Además, había osado enfrentarse a él. Eso era imperdonable. Y con la fuerza de su liderazgo a lo Kim Jon-un, o a lo Himmler, o, de un modo más patrio, a lo Villarejo, desterró a Anton, le mandó lejos de su mundo, del mundo del hombre que no sabía alemán. De ese mundo que valoraba las apariencias por encima de la verdad. De ese mundo que alardeaba de conocimientos que no tenía y que se complacía en opinar de todo sin saber. De ese mundo que quería hablar alemán, pero no quería aprenderlo. De ese mundo que, definitivamente, no era el mundo de Anton.

Pero, como en el fondo, muy en el fondo, era consciente de que no hablaba alemán (al menos no con fluidez, al menos no como hablaba español) y no tenía tiempo (ni ganas, ni capacidad, aunque esto último no lo reconociese) para aprender, decidió buscar a su alrededor y localizar a un nuevo súbdito, alguien fiel y sumiso, como los que ya engrosaban su listado de colaboradores en otros ámbitos, alguien que le permitiese seguir fingiendo que hablaba alemán y que lo hablase por él cuando fuese necesario. Con su habitual sesgo eligió a Otto, que, aunque tenía nombre germánico, provenía de una familia de rancio abolengo del Sur de España, emparentada, eso sí, con alguna familia alemana allá por los siglos XVIII o XIX. Otto llevaba años estudiando alemán en los más afamados centros formativos privados de nuestro país (demasiados años quizá, para el nivel alcanzado), sin haberse planteado nunca validar sus conocimientos en el Instituto Goethe, o pasar examen alguno. De todas formas, ¿qué más daba? ¿Si todos los que le habían entrevistado para los puestos que había ido ocupando no hablaban alemán y eran incapaces de distinguir entre un B1 y alguien nativo? A él la situación le bastaba para mantenerse y eso era lo que le interesaba, más allá de un título o un afán por el conocimiento. El complemento perfecto para el hombre que no hablaba alemán que, cuando oía a Otto declamar en aquella lengua endiablada, hasta le parecía entenderle, lo que le gustaba y le llevaba a pensar que él, realmente, sí que sabía alemán; no como le pasaba con Anton, que decía cosas ininteligibles para él, con un acento perverso.
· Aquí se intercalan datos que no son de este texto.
(* ===== verification/DaemonModel.v ===== *)
(** * DaemonModel: the state of the client's daemon

    The structs of client/internal (config.go, state.go) and
    client/server (server.go), the state [DWorld] their code runs in, and the
    classes of what is outside the process.  The type [X] is the state of that
    outside: the management service, the identity provider, the operating
    system. *)

From S2P Require Import Prelude GoLib Model Turn Encryption GrpcServer MgmClient ClientModel OAuth.

(* ------------------------------------------------------------------ *)
(** ** Configuration (config.go) *)

(** net/url: what the code reads of a URL; [URL_Text] is its [String]. *)
Record URL := mkURL { URL_Scheme : string; URL_Host : string; URL_Text : string }.

Record ClConfig := mkClConfig {
  Cfg_PrivateKey : string; Cfg_PreSharedKey : string;
  Cfg_ManagementURL : option URL; Cfg_AdminURL : option URL;
  Cfg_WgIface : string; Cfg_IFaceBlackList : list string }.

Definition set_Cfg_ManagementURL v c := mkClConfig (Cfg_PrivateKey c) (Cfg_PreSharedKey c) v (Cfg_AdminURL c) (Cfg_WgIface c) (Cfg_IFaceBlackList c).
Definition set_Cfg_AdminURL v c := mkClConfig (Cfg_PrivateKey c) (Cfg_PreSharedKey c) (Cfg_ManagementURL c) v (Cfg_WgIface c) (Cfg_IFaceBlackList c).
Definition set_Cfg_PreSharedKey v c := mkClConfig (Cfg_PrivateKey c) v (Cfg_ManagementURL c) (Cfg_AdminURL c) (Cfg_WgIface c) (Cfg_IFaceBlackList c).

#[export] Instance URL_eq_dec : EqDecision URL.
Proof. solve_decision. Defined.
#[export] Instance ClConfig_eq_dec : EqDecision ClConfig.
Proof. solve_decision. Defined.

(* ------------------------------------------------------------------ *)
(** ** Connection state (state.go) *)

Inductive StatusType := StIdle | StConnecting | StConnected | StNeedsLogin | StLoginFailed.
#[export] Instance StatusType_eq_dec : EqDecision StatusType.
Proof. solve_decision. Defined.

Definition StatusType_String (s : StatusType) : string :=
  match s with
  | StIdle => "Idle" | StConnecting => "Connecting" | StConnected => "Connected"
  | StNeedsLogin => "NeedsLogin" | StLoginFailed => "LoginFailed"
  end.

Record contextState := mkContextState { CS_err : option error; CS_status : StatusType }.
#[export] Instance contextState_eq_dec : EqDecision contextState.
Proof. solve_decision. Defined.

(* ------------------------------------------------------------------ *)
(** ** The daemon (client/server/server.go) *)

(** Contexts and clients are identities; [None] is nil. *)
Record oauthAuthFlow := mkOauthFlow {
  OF_expiresAt : Z; OF_client : option Hosted; OF_info : DeviceAuthInfo; OF_waitCancel : option nat }.

Record DaemonServer := mkDaemonServer {
  DS_actCancel : option nat;
  DS_managementURL : string; DS_adminURL : string; DS_configPath : string; DS_logFile : string;
  DS_oauth : oauthAuthFlow;
  DS_config : option ClConfig }.

Definition set_DS_actCancel v s := mkDaemonServer v (DS_managementURL s) (DS_adminURL s) (DS_configPath s) (DS_logFile s) (DS_oauth s) (DS_config s).
Definition set_DS_managementURL v s := mkDaemonServer (DS_actCancel s) v (DS_adminURL s) (DS_configPath s) (DS_logFile s) (DS_oauth s) (DS_config s).
Definition set_DS_adminURL v s := mkDaemonServer (DS_actCancel s) (DS_managementURL s) v (DS_configPath s) (DS_logFile s) (DS_oauth s) (DS_config s).
Definition set_DS_oauth v s := mkDaemonServer (DS_actCancel s) (DS_managementURL s) (DS_adminURL s) (DS_configPath s) (DS_logFile s) v (DS_config s).
Definition set_DS_config v s := mkDaemonServer (DS_actCancel s) (DS_managementURL s) (DS_adminURL s) (DS_configPath s) (DS_logFile s) (DS_oauth s) v.
Definition set_OF_waitCancel v o := mkOauthFlow (OF_expiresAt o) (OF_client o) (OF_info o) v.
Definition set_OF_expiresAt v o := mkOauthFlow v (OF_client o) (OF_info o) (OF_waitCancel o).

(** A context with a cancel function, its parent (nil: the context of the
    process, which is done when the process ends), and whether it has been
    cancelled. *)
Record Ctx := mkCtx { Ctx_Parent : option nat; Ctx_Cancelled : bool }.

(** A goroutine that runs the client: its context and configuration, whether
    its error is kept in the state, and where it stands: at the start of an
    attempt (or pausing before it), or waiting for the end of the engine. *)
Inductive RunPhase := RunReady | RunUp (engineCtx mgm sig : nat) (engine : CWorld).
Record Run := mkRun { Run_ctx : nat; Run_config : ClConfig; Run_wrap : bool; Run_phase : RunPhase }.

(** A call of [WaitSSOLogin] that waits for the token: its context, the
    context with the timeout, the client and the ticker's interval. *)
Record Wait := mkWait {
  Wait_ctx : nat; Wait_waitCtx : nat; Wait_client : Hosted; Wait_info : DeviceAuthInfo; Wait_interval : Z }.

(** The process: the files that hold configurations ([None]: not one that
    parses), the connection state, the server, the contexts, the connections
    open, the running clients and the waiting calls, and the outside. *)
Record DWorld (X : Type) := mkDWorld {
  DW_Files : gmap string (option ClConfig);
  DW_State : contextState;
  DW_Server : DaemonServer;
  DW_Ctxs : gmap nat Ctx;
  DW_Open : gset nat;
  DW_Runs : gmap nat Run;
  DW_Waits : gmap nat Wait;
  DW_Next : nat;
  DW_Ext : X }.
Arguments mkDWorld {X}.
Arguments DW_Files {X}.
Arguments DW_State {X}.
Arguments DW_Server {X}.
Arguments DW_Ctxs {X}.
Arguments DW_Open {X}.
Arguments DW_Runs {X}.
Arguments DW_Waits {X}.
Arguments DW_Next {X}.
Arguments DW_Ext {X}.

Section setters.
Context {X : Type}.
Implicit Types w : DWorld X.
Definition set_Files v w := mkDWorld v (DW_State w) (DW_Server w) (DW_Ctxs w) (DW_Open w) (DW_Runs w) (DW_Waits w) (DW_Next w) (DW_Ext w).
Definition set_State v w := mkDWorld (DW_Files w) v (DW_Server w) (DW_Ctxs w) (DW_Open w) (DW_Runs w) (DW_Waits w) (DW_Next w) (DW_Ext w).
Definition set_Server v w := mkDWorld (DW_Files w) (DW_State w) v (DW_Ctxs w) (DW_Open w) (DW_Runs w) (DW_Waits w) (DW_Next w) (DW_Ext w).
Definition set_Ctxs v w := mkDWorld (DW_Files w) (DW_State w) (DW_Server w) v (DW_Open w) (DW_Runs w) (DW_Waits w) (DW_Next w) (DW_Ext w).
Definition set_Open v w := mkDWorld (DW_Files w) (DW_State w) (DW_Server w) (DW_Ctxs w) v (DW_Runs w) (DW_Waits w) (DW_Next w) (DW_Ext w).
Definition set_Runs v w := mkDWorld (DW_Files w) (DW_State w) (DW_Server w) (DW_Ctxs w) (DW_Open w) v (DW_Waits w) (DW_Next w) (DW_Ext w).
Definition set_Waits v w := mkDWorld (DW_Files w) (DW_State w) (DW_Server w) (DW_Ctxs w) (DW_Open w) (DW_Runs w) v (DW_Next w) (DW_Ext w).
Definition set_DNext v w := mkDWorld (DW_Files w) (DW_State w) (DW_Server w) (DW_Ctxs w) (DW_Open w) (DW_Runs w) (DW_Waits w) v (DW_Ext w).
Definition set_Ext (v : X) w := mkDWorld (DW_Files w) (DW_State w) (DW_Server w) (DW_Ctxs w) (DW_Open w) (DW_Runs w) (DW_Waits w) (DW_Next w) v.
End setters.

(* ------------------------------------------------------------------ *)
(** ** The outside *)

(** The clients of the management service and of the signal exchange
    (management/client, signal/client), by our private key. *)
Class MgmAPI (X : Type) := {
  mgm_NewClient : string → Key → bool → M X unit;
  mgm_GetServerPublicKey : Key → M X Key;
  mgm_Login : Key → Key → option Info → M X LoginResponse;
  mgm_Register : Key → Key → string → string → option Info → M X LoginResponse;
  mgm_GetDeviceAuthorizationFlow : Key → Key → M X PbDeviceAuthorizationFlow;
  mgm_Close : M X unit;
  sig_NewClient : string → Key → bool → M X unit;
  sig_Close : M X unit
}.

(** The system: its description, the clock, files, and the key generator of
    wgctrl. *)
Class Sys (X : Type) := {
  sys_GetInfo : X → Info * X;
  sys_Now : X → Z * X;
  sys_File : X → option error * X;      (** the outcome of a call on files *)
  wg_GeneratePrivateKey : X → (error + Key) * X
}.

(** net/url: [ParseRequestURI]; google/uuid: [Parse], the text of whose result
    is also there with an error. *)
Class Texts := {
  url_ParseRequestURI : string → error + URL;
  uuid_Parse : string → string * option error
}.

(* ------------------------------------------------------------------ *)
(** ** Calls *)

Section calls.
Context {X : Type}.
Abbreviation MD := (M (DWorld X)).
Implicit Types w : DWorld X.

(** Calls of the outside: any, one that returns or fails, one that returns. *)
Definition outside {A} (m : M X A) : MD A := λ w,
  let '(r, x) := m (DW_Ext w) in (r, set_Ext x w).

Definition sys_result {A} (m : X → (error + A) * X) : MD A := λ w,
  let '(r, x) := m (DW_Ext w) in (match r with inr a => Ok a | inl e => Err e end, set_Ext x w).
Definition sys_try (m : X → option error * X) : MD unit := λ w,
  let '(r, x) := m (DW_Ext w) in (match r with None => Ok tt | Some e => Err e end, set_Ext x w).
Definition sys_get {A} (m : X → A * X) : MD A := λ w,
  let '(a, x) := m (DW_Ext w) in (Ok a, set_Ext x w).

Definition server : MD DaemonServer := gets DW_Server.
Definition mod_server (f : DaemonServer → DaemonServer) : MD unit :=
  modify (λ w, set_Server (f (DW_Server w)) w).

(** [context.WithCancel]: a new context. *)
Definition WithCancel (parent : option nat) : MD nat :=
  i ← gets DW_Next;
  _ ← modify (λ w, set_DNext (S i) (set_Ctxs (<[i := mkCtx parent false]> (DW_Ctxs w)) w));
  mret i.
(** Calling the cancel function of context [i]. *)
Definition cancel_context (i : nat) : MD unit :=
  modify (λ w, set_Ctxs (alter (λ c, mkCtx (Ctx_Parent c) true) i (DW_Ctxs w)) w).

(** Done: cancelled, itself or its parent. *)
Definition flagged (ctxs : gmap nat Ctx) (i : nat) : bool := from_option Ctx_Cancelled false (ctxs !! i).
Definition ctx_done (ctxs : gmap nat Ctx) (i : nat) : bool :=
  flagged ctxs i || from_option (flagged ctxs) false (ctxs !! i ≫= Ctx_Parent).

Lemma wp_outside {A} (m : M X A) (Q : Res A → DWorld X → Prop) w :
  wp m (λ r x, Q r (set_Ext x w)) (DW_Ext w) → wp (outside m) Q w.
Proof. unfold wp, outside. by destruct (m (DW_Ext w)). Qed.

Lemma wp_sys_result {A} (m : X → (error + A) * X) (Q : Res A → DWorld X → Prop) w :
  (∀ a x, (m (DW_Ext w)).1 = inr a → Q (Ok a) (set_Ext x w)) →
  (∀ e x, (m (DW_Ext w)).1 = inl e → Q (Err e) (set_Ext x w)) → wp (sys_result m) Q w.
Proof. unfold wp, sys_result. destruct (m (DW_Ext w)) as [[e|a] x]; simpl; auto. Qed.

Lemma wp_sys_try (m : X → option error * X) (Q : Res unit → DWorld X → Prop) w :
  (∀ x, Q (Ok tt) (set_Ext x w)) → (∀ e x, Q (Err e) (set_Ext x w)) → wp (sys_try m) Q w.
Proof. intros H1 H2. unfold wp, sys_try. destruct (m (DW_Ext w)) as [[e|] x]; [apply H2|apply H1]. Qed.

Lemma wp_sys_get {A} (m : X → A * X) (Q : Res A → DWorld X → Prop) w :
  (∀ a x, Q (Ok a) (set_Ext x w)) → wp (sys_get m) Q w.
Proof. intros HQ. unfold wp, sys_get. destruct (m (DW_Ext w)); apply HQ. Qed.

Lemma wp_outside_any {A} (m : M X A) (Q : Res A → DWorld X → Prop) w :
  (∀ r x, Q r (set_Ext x w)) → wp (outside m) Q w.
Proof. intros HQ. unfold wp, outside. destruct (m (DW_Ext w)); apply HQ. Qed.
End calls.

(** Symbolic execution of the calls of the system. *)
Ltac sys_step :=
  lazymatch goal with
  | |- wp (sys_try _) _ _ => apply wp_sys_try; [intros ?|intros ? ?]
  | |- wp (sys_get _) _ _ => apply wp_sys_get; intros ? ?
  | |- wp (sys_result _) _ _ => apply wp_sys_result; [intros ? ? ?|intros ? ? ?]
  | _ => wp_step
  end; simpl.
Ltac sys_go := repeat sys_step.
Y Anton se fue, con el firme propósito de seguir estudiando el lenguaje, su idioma y todos los idiomas. Con el fin de seguir ahondando en el maravilloso proceso que convierte ideas en signos y que conecta pensamientos mediante imágenes y sonidos. Con el fin de trasmitir lo que sabía a otros que sí quisiesen aprenderlo, continuar con él en ese aprendizaje continuo, en esa magia del saber.

Un comentario en “#relato El hombre que no hablaba alemán

  1. Un relato para meditar. Cuántos fanfarrones de éstos habrá por el mundo. A la mayoría se les ve el plumero, pero seguro que algunos nos tienen engañados, aparentando lo que no son y eso es lo que me fastidia. Buen relato, Pepa.